Very strange behavior...
I have 3 machines:
----------- ------------ ----------- | A (x86) |-----| B (x86) |-----| C (arm) | | sender | | receiver | | sender | ----------- ------------ -----------
- A and B are Linux (Ubuntu 12.04) machines, kernel 3.2;
- C is an android (ICS) machine, kernel 3.0.8;
- All are connected via RJ45 cables;
- Connections are OK, network is set up correctly;
Issue is: when machine C (ARM-android) sends a UDP packet which payload size is over 1472 bytes (maximum payload before packet gets fragmented), server application on machine B is never able to receive it, ... regarding that:
- Source/Dest IP addresses are correct: I can receive all the datagrams I send if I set the payload size less or equal to 1472;
- On machine B (receiver), if I dump network traffic with Wireshark, I can see each fragment, and then re-assembled message => from Wireshark point of view, it's all good!
- Comparing each fragment header as well as re-assembled message with what I can dump when the same message is sent from machine A (which is always received OK), everything seems perfect (only differences are IP addresses, and checksum, since UDP header checksum takes in account IP address fields).
- There is no MTU issue, packets are fragmented as expected.

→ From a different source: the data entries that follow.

(** X19. [protect] followed by [authorize(...roles)] calls [next()]
    exactly for an authenticated user who is active and whose role is one
    of [roles], with [req.user] set to that user.  After [protect] the
    answer 401 "Not authorized, no user found" of [authorize] cannot occur.
    Whoever passes for [roles] passes for any list that holds them all; in
    particular whoever passes [admin] passes [creator]. *)
Theorem guards_pass_active_users_by_role (a : Authenticated) (roles : list string) :
  (∀ u, and_then (protect a) (authorize roles) = Next u ↔
        ∃ user, a = AuthUser user ∧ u = Some user
                ∧ acc_active user = true ∧ acc_role user ∈ roles)
  ∧ (and_then (protect a) (authorize roles) = Respond 401 "Not authorized, no user found"
     → False)
  ∧ (∀ roles' u, roles ⊆ roles' →
       and_then (protect a) (authorize roles) = Next u →
       and_then (protect a) (restrictTo roles') = Next u)
  ∧ (∀ u, and_then (protect a) admin = Next u → and_then (protect a) creator = Next u).
Proof.
  assert (Hchain : ∀ roles0 u, and_then (protect a) (authorize roles0) = Next u ↔
            ∃ user, a = AuthUser user ∧ u = Some user
                    ∧ acc_active user = true ∧ acc_role user ∈ roles0).
  { intros roles0 u. split.
    - destruct (protect a) as [req_user| |] eqn:Hp; cbn; [| done | done].
      intros Hz. apply authorize_passes in Hz as (user & -> & -> & Hrole).
      apply protect_passes in Hp as (user' & -> & [= <-] & Hact). eauto.
    - intros (user & -> & -> & Hact & Hrole).
      assert (Hp : protect (AuthUser user) = Next (Some user))
        by (apply protect_passes; eauto).
      rewrite Hp. cbn [and_then]. apply authorize_passes. eauto. }
  assert (Hmono : ∀ roles1 roles2 u, roles1 ⊆ roles2 →
            and_then (protect a) (authorize roles1) = Next u →
            and_then (protect a) (authorize roles2) = Next u).
  { intros roles1 roles2 u Hsub Hz. apply Hchain in Hz as (user & -> & -> & Hact & Hrole).
    apply Hchain. exists user. repeat (split; [done |]). by apply Hsub. }
  split; [apply Hchain |]. split; [| split].
  - destruct a as [err| |user]; cbn; [done | done |].
    destruct (acc_active user); cbn; [| done].
    destruct (existsb _ roles); cbn; done.
  - intros roles' u Hsub. apply Hmono, Hsub.
  - intros u. apply Hmono. intros role Hin.
    apply list_elem_of_singleton in Hin as ->.
    apply elem_of_cons. right. apply elem_of_cons. by left.
Qed.

(** ** The engagement routes behind [protect] *)



(** ** streamVideo: the answers to a range request *)

Lemma split_cons (sep : ascii) (s : string) : ∃ x xs, JsString.split sep s = x :: xs.
Proof.
  induction s as [|c r (x & xs & IH)]; cbn; [eauto |].
  destruct (Ascii.eqb c sep); [eauto |]. rewrite IH. eauto.
Qed.

Lemma split_no_sep (sep : ascii) (s x : string) :
  x ∈ JsString.split sep s → occurs sep x = false.
Proof.
  revert x. induction s as [|c r IH]; cbn; intros x Hx.
  - apply list_elem_of_singleton in Hx as ->. reflexivity.
  - destruct (Ascii.eqb c sep) eqn:Hc.
    + apply elem_of_cons in Hx as [->|Hx]; [reflexivity | by apply IH].
    + destruct (split_cons sep r) as (y & ys & Hsplit). rewrite Hsplit in *.
      apply elem_of_cons in Hx as [->|Hx].
      * cbn. rewrite Hc. cbn. apply IH. apply list_elem_of_here.
      * apply IH. by apply list_elem_of_further.
Qed.

Lemma trimStart_no_occurrence (c : ascii) (s : string) :
  occurs c s = false → occurs c (Js.trimStart s) = false.
Proof.
  induction s as [|a r IH]; cbn; [done |]. intros H.
  apply orb_false_iff in H as [Ha Hr].
  destruct (Js.isWhiteSpace a); [by apply IH |]. cbn. by rewrite Ha, Hr.
Qed.

Lemma digit_value_nonneg (c : ascii) (v : Z) :
  JsNumber.digit_value c = Some v → (0 ≤ v)%Z.
Proof.
  unfold JsNumber.digit_value.
  repeat match goal with
         | |- context [(?a <=? ?b)%Z] => destruct (Z.leb_spec a b)
         end; cbn; intros [= <-]; lia.
Qed.

Lemma parse_digits_nonneg (radix : Z) (s : string) (acc : option Z) (v : Z) :
  (0 ≤ radix)%Z → (0 ≤ default 0 acc)%Z →
  JsNumber.parse_digits radix s acc = Some v → (0 ≤ v)%Z.
Proof.
  intros Hr. revert acc. induction s as [|c r IH]; cbn; intros acc Hacc Hv.
  - by subst acc.
  - destruct (JsNumber.digit_value c) as [dv|] eqn:Hd; [| by subst acc].
    destruct (dv <? radix)%Z; [| by subst acc].
    apply (IH (Some (radix * default 0%Z acc + dv)%Z)); [| exact Hv].
    pose proof (digit_value_nonneg c dv Hd) as Hdv.
    pose proof (Z.mul_nonneg_nonneg radix (default 0%Z acc) Hr Hacc) as Hmul.
    change (0 ≤ radix * default 0 acc + dv)%Z. lia.
Qed.

(** [parseInt(s, 10)] as a sign and a run of digits. *)
Lemma parseInt_10_sign (s : string) :
  ∃ sign s2,
    JsNumber.parseInt (Some s) (Some 10%Z)
    = (λ n, (sign * n)%Z) <$> JsNumber.parse_digits 10 s2 None
    ∧ (sign = 1%Z ∨ ∃ r, Js.trimStart s = String "-" r).
Proof.
  unfold JsNumber.parseInt. destruct (Js.trimStart s) as [|a r]; [by exists 1%Z, ""; eauto |].
  destruct a as [[] [] [] [] [] [] [] []]; cbn -[JsNumber.parse_digits];
    eexists _, _; (split; [reflexivity | first [by left | right; by eexists]]).
Qed.

Lemma parseInt_10_nonneg (s : string) (v : Z) :
  occurs "-" s = false → JsNumber.parseInt (Some s) (Some 10%Z) = Some v → (0 ≤ v)%Z.
Proof.
  intros Hs Hv. destruct (parseInt_10_sign s) as (sign & s2 & Heq & Hsign).
  rewrite Heq in Hv. destruct Hsign as [->|(r & Hr)].
  - destruct (JsNumber.parse_digits 10 s2 None) as [n|] eqn:Hn; [| done].
    injection Hv as <-. apply parse_digits_nonneg in Hn; cbn; lia.
  - apply (trimStart_no_occurrence "-") in Hs. rewrite Hr in Hs. discriminate.
Qed.

Lemma range_start_nonneg (range : string) (s : Z) :
  JsNumber.parseInt (range_parts range !! 0) (Some 10%Z) = Some s → (0 ≤ s)%Z.
Proof.
  unfold range_parts.
  destruct (split_cons "-" (JsString.remove_first "bytes=" range)) as (x & xs & Hsplit).
  rewrite Hsplit. cbn [lookup list_lookup]. apply parseInt_10_nonneg.
  apply (split_no_sep "-" (JsString.remove_first "bytes=" range)).
  rewrite Hsplit. apply list_elem_of_here.
Qed.

Lemma getContentType_known (extname : string → string) (filename : string) :
  getContentType extname filename
    ∈ ["video/mp4"; "video/webm"; "video/ogg"; "video/quicktime"].
Proof.
  unfold getContentType.
  repeat (destruct (String.eqb _ _);
          [repeat (first [apply list_elem_of_here | apply list_elem_of_further]) |]).
  apply list_elem_of_here.
Qed.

- There is no router/switch between the machines
- ifconfig shows neither packets drop, nor overflows, nor any other classical error!
- ... this is so weird!!
I've spent some time on Internet, but never found any topic like this one. Each time people has troubles with UDP, either their MTU discovery was not correct, or they did some mishandling in the testing procedure, or they could not dump message on receiver host, ... this is not the case here!!
For sure, I know issue is on sender end (machine C), but maybe is could be easier to enable some logs (at kernel level?) on receiver end to understand why UDP datagram disappears!? Any advice? Are there specific files I could check in /proc/sys/net, or kernel options I should enable?
Thanks a lot.
If your machines are indeed connected as depicted, i.e. they are not connected to switch/hub, then you must have two NICs on B therefore they will have different addresses so the address you use to send to B from A will not be the same as sending to B from C. i.e.
Could the address you are sending to be wrong? Though that would not explain how smaller datagrams get through - are you sure they are?
Note: Theses addresses would have to be assigned manually as you are not connected to DHCP, furthermore these addresses will need to be in the same subnet as A and C. Are all your addresses (A, BA, BC and C) in the same subnet? What address:port is the socket on B bound to and listening on? Does B continue to receive after receiving a datagram? Please provdie some code..
OR, even if your machines are connected to a switch/hub,, is the "Don't fragment" bit set on datagrams sent from C which would explain why larger ones are dropped but not smaller ones.